Data items:
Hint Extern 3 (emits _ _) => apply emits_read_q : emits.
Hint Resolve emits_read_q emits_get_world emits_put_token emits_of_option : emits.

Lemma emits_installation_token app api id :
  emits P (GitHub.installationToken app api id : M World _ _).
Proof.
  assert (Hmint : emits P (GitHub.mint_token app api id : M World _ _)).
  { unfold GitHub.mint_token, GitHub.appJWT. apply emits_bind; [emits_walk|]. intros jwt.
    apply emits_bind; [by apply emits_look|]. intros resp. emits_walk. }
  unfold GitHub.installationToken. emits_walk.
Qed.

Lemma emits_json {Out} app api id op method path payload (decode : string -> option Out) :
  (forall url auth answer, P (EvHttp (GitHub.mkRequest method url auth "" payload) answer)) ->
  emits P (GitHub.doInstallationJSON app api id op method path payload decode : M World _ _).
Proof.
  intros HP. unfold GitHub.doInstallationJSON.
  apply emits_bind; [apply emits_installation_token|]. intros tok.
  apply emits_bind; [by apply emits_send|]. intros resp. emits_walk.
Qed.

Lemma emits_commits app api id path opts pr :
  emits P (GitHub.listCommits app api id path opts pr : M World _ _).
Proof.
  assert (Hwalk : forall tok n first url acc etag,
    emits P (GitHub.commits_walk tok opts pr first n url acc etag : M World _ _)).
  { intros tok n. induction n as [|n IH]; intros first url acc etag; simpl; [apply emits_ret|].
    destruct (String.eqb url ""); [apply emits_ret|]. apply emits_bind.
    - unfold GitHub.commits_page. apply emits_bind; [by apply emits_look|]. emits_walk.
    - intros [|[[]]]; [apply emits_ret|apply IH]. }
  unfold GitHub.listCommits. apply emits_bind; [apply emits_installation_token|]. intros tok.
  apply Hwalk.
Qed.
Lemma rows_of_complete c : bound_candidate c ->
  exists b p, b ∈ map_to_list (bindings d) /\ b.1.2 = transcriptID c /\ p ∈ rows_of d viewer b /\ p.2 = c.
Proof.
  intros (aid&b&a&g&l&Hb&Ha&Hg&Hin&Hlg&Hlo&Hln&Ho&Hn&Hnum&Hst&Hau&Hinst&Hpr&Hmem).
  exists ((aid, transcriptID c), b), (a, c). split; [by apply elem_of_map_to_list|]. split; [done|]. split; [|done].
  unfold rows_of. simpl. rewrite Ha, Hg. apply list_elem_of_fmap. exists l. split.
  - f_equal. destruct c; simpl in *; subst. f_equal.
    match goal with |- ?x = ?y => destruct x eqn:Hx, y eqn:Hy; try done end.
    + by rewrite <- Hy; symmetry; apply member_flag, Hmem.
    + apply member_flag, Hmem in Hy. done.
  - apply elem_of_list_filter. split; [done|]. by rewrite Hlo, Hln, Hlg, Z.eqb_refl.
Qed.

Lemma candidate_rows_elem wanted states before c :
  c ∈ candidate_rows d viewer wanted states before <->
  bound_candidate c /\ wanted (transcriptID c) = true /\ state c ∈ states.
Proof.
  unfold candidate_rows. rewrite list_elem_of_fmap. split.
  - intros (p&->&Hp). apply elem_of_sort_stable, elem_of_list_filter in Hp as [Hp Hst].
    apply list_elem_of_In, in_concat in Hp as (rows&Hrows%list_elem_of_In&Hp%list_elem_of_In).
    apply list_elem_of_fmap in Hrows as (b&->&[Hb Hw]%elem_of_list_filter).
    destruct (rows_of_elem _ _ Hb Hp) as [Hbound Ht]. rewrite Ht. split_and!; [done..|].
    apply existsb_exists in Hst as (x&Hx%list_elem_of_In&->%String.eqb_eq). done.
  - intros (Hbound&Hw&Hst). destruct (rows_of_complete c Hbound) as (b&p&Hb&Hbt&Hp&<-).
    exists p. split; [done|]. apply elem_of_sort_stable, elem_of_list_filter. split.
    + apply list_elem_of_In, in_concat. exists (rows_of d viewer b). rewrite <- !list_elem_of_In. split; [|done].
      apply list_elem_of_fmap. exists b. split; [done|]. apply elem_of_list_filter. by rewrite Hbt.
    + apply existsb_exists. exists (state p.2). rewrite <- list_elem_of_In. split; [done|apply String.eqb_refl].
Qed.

Problem to solve
All that belongs in your answer is the stretch of entries above from the line with "apply existsb_exists in" through the line with "exists p. split;", printed exactly.

Exercise solution
    apply existsb_exists in Hst as (x&Hx%list_elem_of_In&->%String.eqb_eq). done.
  - intros (Hbound&Hw&Hst). destruct (rows_of_complete c Hbound) as (b&p&Hb&Hbt&Hp&<-).
    exists p. split; [done|]. apply elem_of_sort_stable, elem_of_list_filter. split.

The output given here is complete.